What she wanted was some exchange over warm light, the kind that came from a candle in a depression-era glass case, flickering in a dark place with smoke and wood and martini olives. She wanted a sweater with fur on the collar and possibly a kir royal, something heady and warm. Something that felt thick and comfortable and old. She wanted the faint smell of smoke, not dry but musky. Those were all the things he was to her. All the times they had sat in hotel bars far from the University, far from the reality that she was just a student like any other. There she was something bigger, grander than herself. There she was studied instead of studying, and all she had to do was look at him the way he wanted to be seen.
He held her hand across the table, and there were almonds in a silver dish, but she didn’t touch them.
“How did I find you?” he said.
And she wanted to say fate, but now she realized it was just another day like any other day, another paper to grade, another text to go over.
“Cause you’re one of the lucky ones,” she replied coyly, in the life when she still summoned up her coy. And his green eyes twinkled, and he leaned over in the middle of the hotel bar, while the piano was playing Edelweiss and kissed her like it was the most natural thing in the world.

He got up and put on his coat. He needed to get out of the shop, get some air. He left a shoe, half made, on the wooden table. He pushed the door with so much force that it slammed back, and he felt the sting of cold on his face. He watched his city as he walked, all the shades of browns and grays, and wondered if he would ever move forward, ever discover things. The University loomed in front of him like a foreign palace, where foreign subjects worshipped foreign kings. He sat on a cold metal bench and put his hands in the pocket of his brown coat. He wondered what it would be like if the whole world could open up for him, if it was not just heel toe, heel toe, everyday, but something deep and wide. He watched the students, as they went by in tennis shoes and sturdy boots, watched as they carelessly crunched the leaves beneath their feet, and he wondered what it felt like to move like that, to take off.”

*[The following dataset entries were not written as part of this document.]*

(** The length of a valid event, 0 for an invalid one. *)
Definition elog_is_event_valid (w : world) (off : Z) : Z * world :=
  match mirror_byte w (u32 (off + length_offset)) with
  | None => (0, w)
  | Some len =>
      if len <? sizeof_event_header + 1 then (0, w)
      else if MAX_EVENT_SIZE <? len then (0, w)
      else
        match elog_get_event_buffer w off len with
        | (None, w) => (0, w)
        | (Some event, w) =>
            let checksum := elog_checksum_event (mem (st w)) event in
            let w := elog_put_event_buffer w (Some event) in
            (if negb (checksum =? 0) then 0 else len, w)
        end
  end.

(** The walk over the events; [None]: it did not end within the rounds given. *)
Fixpoint event_loop (fuel : nat) (w : world) (off : Z) : option (Z * Z * world) :=
  match fuel with
  | O => None
  | S n =>
      match mirror_byte w off with
      | None => Some (-1, off, w)
      | Some type =>
          if type =? ELOG_TYPE_EOL then Some (0, off, w)
          else
            let '(len, w) := elog_is_event_valid w off in
            if len =? 0 then Some (-1, off, w)
            else event_loop n (with_el (elog_tandem_increment_last_write len) w) (u32 (off + len))
      end
  end.

Definition elog_update_event_buffer_state (fuel : nat) (w : world) : option (Z * world) :=
  match event_loop fuel w elog_events_start with
  | None => None
  | Some (ret, off, w) =>
      if ret <? 0 then Some (-1, w)
      else
        let '(clear, w) := elog_is_buffer_clear w off in
        Some (if clear then 0 else -1, w)
  end.

Definition elog_scan_flash (fuel : nat) (w : world) : option (Z * world) :=
  let n := region_device_sz (nv_dev (el w)) in
  let '(mirror, s) := rdev_mmap_full drv_readat (st w) (mirror_dev (el w)) in
  let mirror := default 0 mirror in
  let w := with_st s w in
  let '(ret, b) := rdev_readat drv_readat (st w) (nv_dev (el w)) 0 n in
  if negb (u32 ret =? n) then Some (-1, elog_put_event_buffer w (Some mirror))
  else
    let w := map_mem (fun m => store m mirror b) w in
    let w := elog_put_event_buffer w (Some mirror) in
    let w := with_el elog_tandem_reset_last_write w in
    let '(clear, w) := elog_is_buffer_clear w 0 in
    if clear then Some (-1, w)
    else
      let w := with_el (elog_tandem_increment_last_write elog_events_start) w in
      let '(valid, w) := elog_is_header_valid w in
      if negb valid then Some (-1, w) else elog_update_event_buffer_state fuel w.

(** ** Writing *)

Definition elog_nv_write (w : world) (off n : Z) : world :=
  if n =? 0 then w
  else
    match elog_get_event_buffer w off n with
    | (None, w) => w
    | (Some address, w) =>
        let '(_, s) := rdev_writeat drv_writeat (st w) (nv_dev (el w)) (load (mem (st w)) address n) off in
        elog_put_event_buffer (with_st s w) (Some address)
    end.

Definition elog_nv_erase (w : world) : world :=
  let '(_, s) := rdev_eraseat drv_eraseat (st w) (nv_dev (el w)) 0 (region_device_sz (nv_dev (el w))) in
  with_st s w.

Definition elog_sync_to_nv (fuel : nat) (w : world) : option (Z * world) :=
  if negb (elog_nv_needs_update (el w)) then Some (0, w)
  else
    let erase_needed := elog_nv_needs_erase (el w) in
    let w := if erase_needed then with_el elog_nv_reset_last_write (elog_nv_erase w) else w in
    let '(off, n) := elog_nv_region_to_update (el w) in
    let w := elog_nv_write w off n in
    let w := with_el (elog_nv_increment_last_write n) w in
    if negb erase_needed then Some (0, w)
    else
      match elog_scan_flash fuel w with
      | None => None
      | Some (ret, w) =>
          if ret <? 0 then Some (-1, with_el (with_status ELOG_BROKEN) w) else Some (0, w)
      end.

Leah walked down from her classroom, kicking up dried leaves.  She sat on a cold metal bench and stared out into the sea of students. She wondered if they all clutched their books looking for somewhere to turn, or if they already knew where the road would lead them.  She watched a girl fix a bobby pin, pulling her hair back with one hand and readying the pin with her mouth, while hugging her purse between her legs.  She wondered if one could measure angst, and at the same time, wondered if she lost it, what would she have?  She wanted to strive for something and be someone all at the same time, and she wanted the world to let her.

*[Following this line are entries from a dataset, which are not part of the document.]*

Lemma update_state_spec n (w : world) : ready (el w) -> mirror_last_write (el w) = 8 -> nv_last_write (el w) = 8 ->
  (4096 < n)%nat ->
  match split_events n (from w 8) with
  | Some (L, rest) =>
      elog_update_event_buffer_state drv_readat n w =
        Some (if clear rest then 0 else -1, with_el (set_writes (8 + total L)) w) /\ 8 + total L <= 4096
  | None => exists o', elog_update_event_buffer_state drv_readat n w = Some (-1, with_el (set_writes o') w) /\ 8 <= o' <= 4096
  end.
Proof using HB HBend.
  intros Hr Hm Hn Hf. pose proof (from_length w 8 ltac:(lia)) as HL.
  pose proof (event_loop_spec n w 8 Hr ltac:(lia) Hm Hn ltac:(lia)) as R.
  unfold elog_update_event_buffer_state. change elog_events_start with 8.
  destruct (split_events n (from w 8)) as [[L rest]|].
  - destruct R as (-> & -> & Hle). cbn [Z.ltb Z.compare]. split; [|done].
    rewrite buffer_clear_spec by (by apply ready_writes || (unfold total in *; lia)). done.
  - destruct R as (o' & -> & Hle). exists o'. done.
Qed.

(** Reading the flash into the mirror: a log is taken over, anything else is refused, and
    the counter of the flash says whether an erase is due. *)
Lemma scan_spec n (w : world) : ready (el w) -> (4096 < n)%nat ->
  exists s1, M s1 = F (drv (st w)) /\ drv s1 = drv (st w) /\
  match decode (F (drv (st w))) with
  | Some L => elog_scan_flash drv_readat n w = Some (0, mk_world s1 (set_writes (8 + total L) (el w)))
  | None => exists x, elog_scan_flash drv_readat n w = Some (-1, mk_world s1 (set_writes x (el w))) /\ 0 <= x <= 4096 /\
      (x = 0 <-> clear (F (drv (st w))) = true)
  end.
Proof using Hflash Hoff0 Hend HB HBend.
  intros Hr Hn. set (f := F (drv (st w))).
  pose proof (F_length (img := img) off0 4096 size_range (drv (st w))) as HF. change (Elog.st w) with (st w) in HF. fold f in HF.
  set (s1 := set_mem (store (mem (st w)) (u32 (B + 0)) f) (st w)).
  assert (HM : M s1 = f).
  { unfold s1. rewrite (store_mirror B 4096 HB size_range HBend) by lia. unfold splice.
    change (Z.to_nat 0) with O. cbn [take app]. rewrite drop_ge; [by rewrite app_nil_r|].
    pose proof (M_length B 4096 size_range (st w)). lia. }
  exists s1. split; [done|]. split; [done|]. unfold elog_scan_flash. rewrite (rd_nv _ Hr), (rd_mirror _ Hr).
  unfold rdev_mmap_full. change (region_device_sz mirror) with 4096. change (region_device_sz nv) with 4096.
  rewrite (mirror_mmap drv_readat B 4096 size_range) by lia.
  change (0 + 4096 <=? 4096) with true. cbn [default from_option].
  destruct w as [s e]. cbn [with_st st el] in *. rewrite (rd_nv _ Hr).
  rewrite (nv_read (Hflash := Hflash) dreg off0 4096 Hoff0 size_range Hend). fold f.
  rewrite u32_small by lia. change (negb (4096 =? 4096)) with false. cbv iota.
  unfold map_mem, with_st. cbn [st el]. fold s1. rewrite put_buffer by done.
  change (with_el elog_tandem_reset_last_write _) with (mk_world s1 (set_writes 0 e)).
  rewrite buffer_clear_spec by (by apply ready_writes || lia).
  change (from (mk_world s1 (set_writes 0 e)) 0) with (M s1). rewrite HM.
  destruct (clear f) eqn:Ec.
  - rewrite (decode_clear f ltac:(lia) Ec). exists 0. split; [done|]. split; [lia|]. split; intros _; reflexivity.
  - change (with_el (elog_tandem_increment_last_write _) _) with (mk_world s1 (set_writes 8 e)).
    rewrite header_valid_spec by (by apply ready_writes). cbn [st]. rewrite HM. unfold decode.
    destruct (header_ok (take 8 f)); cbn [negb].
    + pose proof (update_state_spec n (mk_world s1 (set_writes 8 e)) ltac:(by apply ready_writes) eq_refl eq_refl Hn) as R.
      change (Z.to_nat 8) with 8%nat in R. cbn [st] in R. rewrite HM in R.
      rewrite (split_events_fuel _ n) by (rewrite length_drop; lia).
      destruct (split_events n (drop 8 f)) as [[L rest]|].
      * destruct R as (-> & Hle). unfold with_el. cbn [st el]. rewrite set_writes_twice. destruct (clear rest).
        -- done.
        -- exists (8 + total L). unfold total in *. split; [done|]. split; [lia|]. split; [lia|done].
      * destruct R as (o' & -> & Hle). exists o'. split; [done|]. split; [lia|]. split; [lia|done].
    + exists 8. split; [done|]. split; [lia|]. by split.
Qed.
(** ** Building an event *)

Context (CONFIG_RTC : bool) (rtc_get : D -> rtc_time * D).
(** Reading the clock leaves the flash. *)
Hypothesis Hrtc : forall d x, img (snd (rtc_get d)) x = img d x.

Lemma F_ext d d' : (forall x, img d' x = img d x) -> F d' = F d.
Proof. intros H. unfold ElogMirror.F. apply slice_ext. auto. Qed.

Lemma bin2bcd_byte x : is_byte (bin2bcd x).
Proof. unfold bin2bcd. apply (wrap_range 8). lia. Qed.

Lemma timestamp_spec d : exists stamp d', elog_fill_timestamp CONFIG_RTC rtc_get d = (stamp, d') /\
  length stamp = 6%nat /\ Forall is_byte stamp /\ forall x, img d' x = img d x.
Proof using Hrtc.
  unfold elog_fill_timestamp. destruct (negb CONFIG_RTC).
  - exists (repeat 0 6), d. split; [done|]. split; [done|]. split; [|done]. by repeat constructor.
  - specialize (Hrtc d). destruct (rtc_get d) as [t d']. cbn [snd] in Hrtc. destruct (_ || _).
    + exists (repeat 0 6), d'. split; [done|]. split; [done|]. split; [|done]. by repeat constructor.
    + eexists _, d'. split; [done|]. split; [done|]. split; [|done]. repeat (constructor; [apply bin2bcd_byte|]). constructor.
Qed.

Lemma mirror_mem (w : world) o : 0 <= o < 4096 -> mem (st w) (u32 (u32 (B + o))) = nth (Z.to_nat o) (M (st w)) 0.
Proof using HB HBend. intros Ho. rewrite (u32_small (u32 _)) by apply u32_range. rewrite u32_small by lia. by rewrite (M_nth B 4096 size_range). Qed.

Lemma esum_app l b : esum (l ++ [b]) = u8 (esum l + b).
Proof. unfold esum. by rewrite fold_left_app. Qed.

Lemma esum_range l : is_byte (esum l).
Proof.
  destruct l as [|b l] using rev_ind; [unfold esum, is_byte; cbn; lia|]. rewrite esum_app. apply (wrap_range 8). lia.
Qed.

(** Storing at an offset of the mirror, through an address of the event. *)
Lemma store_event (w : world) x k b : 0 <= x -> 0 <= k -> x + k + Z.of_nat (length b) <= 4096 -> x + k < 4096 ->
  M (st (map_mem (fun m => store m (u32 (u32 (B + x) + k)) b) w)) = splice (M (st w)) (Z.to_nat (x + k)) b.
Proof using HB HBend.
  intros Hx Hk Hle Hlt. unfold map_mem, with_st. cbn [st]. rewrite (u32_small (B + x)) by lia.
  rewrite <- Z.add_assoc. apply (store_mirror B 4096 HB size_range HBend); lia.
Qed.

(** The checksum byte of an event of [n] bytes that begins at [x]. *)
Lemma checksum_store (w : world) x n c : 0 <= x -> 9 <= n -> x + n <= 4096 ->
  nth (Z.to_nat (x + 1)) (M (st w)) 0 = n ->
  M (st (map_mem (fun m => elog_update_checksum m (u32 (B + x)) c) w)) = splice (M (st w)) (Z.to_nat (x + (n - 1))) [c].
Proof using HB HBend.
  intros Hx Hn Hle Hl.
  assert (E : mem (st w) (u32 (u32 (B + x) + length_offset)) = n).
  { rewrite <- Hl. unfold length_offset. rewrite (u32_small (B + x)) by lia. rewrite <- Z.add_assoc.
    rewrite <- mirror_mem by lia. by rewrite (u32_small (u32 _)) by apply u32_range. }
  rewrite <- (store_event w x (n - 1) [c]) by (cbn; lia). unfold map_mem, elog_update_checksum. rewrite E.
  by rewrite Z.add_sub_assoc.
Qed.

(** The bytes of an event. *)
Definition made (type : Z) (stamp data : list Z) : list Z :=
  let b := [type; 9 + Z.of_nat (length data)] ++ stamp ++ data in b ++ [u8 (- esum (b ++ [0]))].

Lemma made_length type stamp data : length stamp = 6%nat ->
  Z.of_nat (length (made type stamp data)) = 9 + Z.of_nat (length data).
Proof. intros Ls. unfold made. rewrite !length_app, Ls. cbn [length]. lia. Qed.

Lemma made_sum type stamp data : esum (made type stamp data) = 0.
Proof.
  unfold made. set (b := [type; _] ++ stamp ++ data). rewrite !esum_app, Z.add_0_r.
  pose proof (esum_range b) as Hb. unfold is_byte in Hb.
  unfold u8, wrap. rewrite (Z.mod_small (esum b)) by (change (2 ^ 8) with 256; lia).
  by rewrite Zplus_mod_idemp_r, Z.add_opp_diag_r.
Qed.

Lemma made_ok type stamp data : length stamp = 6%nat -> Forall is_byte stamp -> Forall is_byte data -> is_byte type ->
  type <> ELOG_TYPE_EOL -> 9 + Z.of_nat (length data) <= MAX_EVENT_SIZE ->
  event_ok (made type stamp data) = true /\ Forall is_byte (made type stamp data) /\
  entry_of (made type stamp data) = (type, data).
Proof.
  intros Ls Bs Hd Ht Hne Hmax. pose proof (made_length type stamp data Ls) as Hlen. unfold MAX_EVENT_SIZE in Hmax.
  split; [|split].
  - unfold event_ok. rewrite Hlen, made_sum. unfold MAX_EVENT_SIZE. rewrite (proj2 (Z.leb_le 9 _)), (proj2 (Z.leb_le _ 0x7f)) by lia.
    unfold made. cbn [app nth]. by rewrite Z.eqb_refl, (proj2 (Z.eqb_neq type _)) by done.
  - unfold made. repeat (apply Forall_app; split); [|done|done|].
    + repeat constructor; unfold is_byte in *; lia.
    + constructor; [apply (wrap_range 8); lia|constructor].
  - unfold entry_of. replace (length (made type stamp data)) with (9 + length data)%nat by lia. unfold made. f_equal.
    destruct stamp as [|s1 [|s2 [|s3 [|s4 [|s5 [|s6 [|]]]]]]]; try (cbn in Ls; lia).
    cbn [app drop]. replace (9 + length data - 9)%nat with (length data) by lia. apply take_app_length.
Qed.

(** The fields are stored one behind the other. *)
Lemma fields_stored (w : world) x l1 l2 : 0 <= x -> x + Z.of_nat (length (l1 ++ l2)) <= 4096 -> x + Z.of_nat (length l1) < 4096 ->
  forall w1 : world, M (st w1) = splice (M (st w)) (Z.to_nat x) l1 ->
  M (st (map_mem (fun m => store m (u32 (u32 (B + x) + Z.of_nat (length l1))) l2) w1)) =
    splice (M (st w)) (Z.to_nat x) (l1 ++ l2).
Proof using HB HBend.
  intros Hx Hle Hlt w1 E. pose proof (M_length B 4096 size_range (st w)) as HL. rewrite length_app in Hle.
  rewrite store_event, E by lia. rewrite <- splice_app by lia. f_equal. lia.
Qed.

(** The length byte of an event that is stored. *)
Lemma stored_length (w w1 : world) x l : 0 <= x -> (2 <= length l)%nat -> x + Z.of_nat (length l) <= 4096 ->
  M (st w1) = splice (M (st w)) (Z.to_nat x) l -> nth (Z.to_nat (x + 1)) (M (st w1)) 0 = nth 1 l 0.
Proof.
  intros Hx Hl Hle ->. pose proof (M_length B 4096 size_range (st w)) as HL. rewrite splice_nth by lia.
  rewrite decide_True by lia. by replace (Z.to_nat (x + 1) - Z.to_nat x)%nat with 1%nat by lia.
Qed.

Lemma checksum_spec (w w1 : world) x l : 0 <= x -> (2 <= length l)%nat -> x + Z.of_nat (length l) <= 4096 ->
  nth 1 l 0 = Z.of_nat (length l) -> M (st w1) = splice (M (st w)) (Z.to_nat x) l ->
  elog_checksum_event (mem (st w1)) (u32 (B + x)) = esum l.
Proof using HB HBend.
  intros Hx Hl Hle Hn EM. pose proof (M_length B 4096 size_range (st w)) as HL.
  unfold elog_checksum_event.
  assert (E : mem (st w1) (u32 (u32 (B + x) + length_offset)) = Z.of_nat (length l)).
  { unfold length_offset. rewrite (u32_small (B + x)) by lia. rewrite <- Z.add_assoc.
    pose proof (mirror_mem w1 (x + 1) ltac:(lia)) as Em. rewrite (u32_small (u32 _)) in Em by apply u32_range.
    rewrite Em, <- Hn. by apply (stored_length w). }
  rewrite E, (load_mirror B 4096 HB size_range HBend) by lia. rewrite EM. unfold esum. f_equal.
  unfold splice. rewrite drop_app_length' by (rewrite length_take; lia). apply take_app_length'. lia.
Qed.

Fredrick felt the warmth of the girl beside him. She had on black thick boots, and she seemed to have stopped for no reason, and yet she was chewing on her nails as though the fate of the world lay in her cuticles.  She had dark brown hair and the reddest lips that made him think of overripe raspberries, and he wondered what a girl like that could think and feel.  What she liked to worry about and what could make her happy. And he thought maybe love was much quieter than screaming hospitals and too big to express with noise.

Leah realized there was a boy beside her, staring. What she didn’t want were pink sunsets on a midnight blue sky. She had never been to the desert, but she pictured it as all those promises, kicking up dust in unwanted places. The vast expanse of land and life was wasted beneath those kisses that said they’d be there forever and lied. Her skin cracked in anger, it was so dry. But then, she looked at the boy’s face and his blue eyes so innocent, and she thought maybe it wasn’t only her who needed to be loved.
“Hi,” she said, and she said it because the truth was as much as she said she was sick of promises, she wanted one that would keep.

“Hi,” Fredrick responded, shocked that her red mouth had spoken, shocked that it was such a simple word he had been waiting to hear.

And Leah reached for Fredrick’s hand inside his pocket, held it tight and prayed.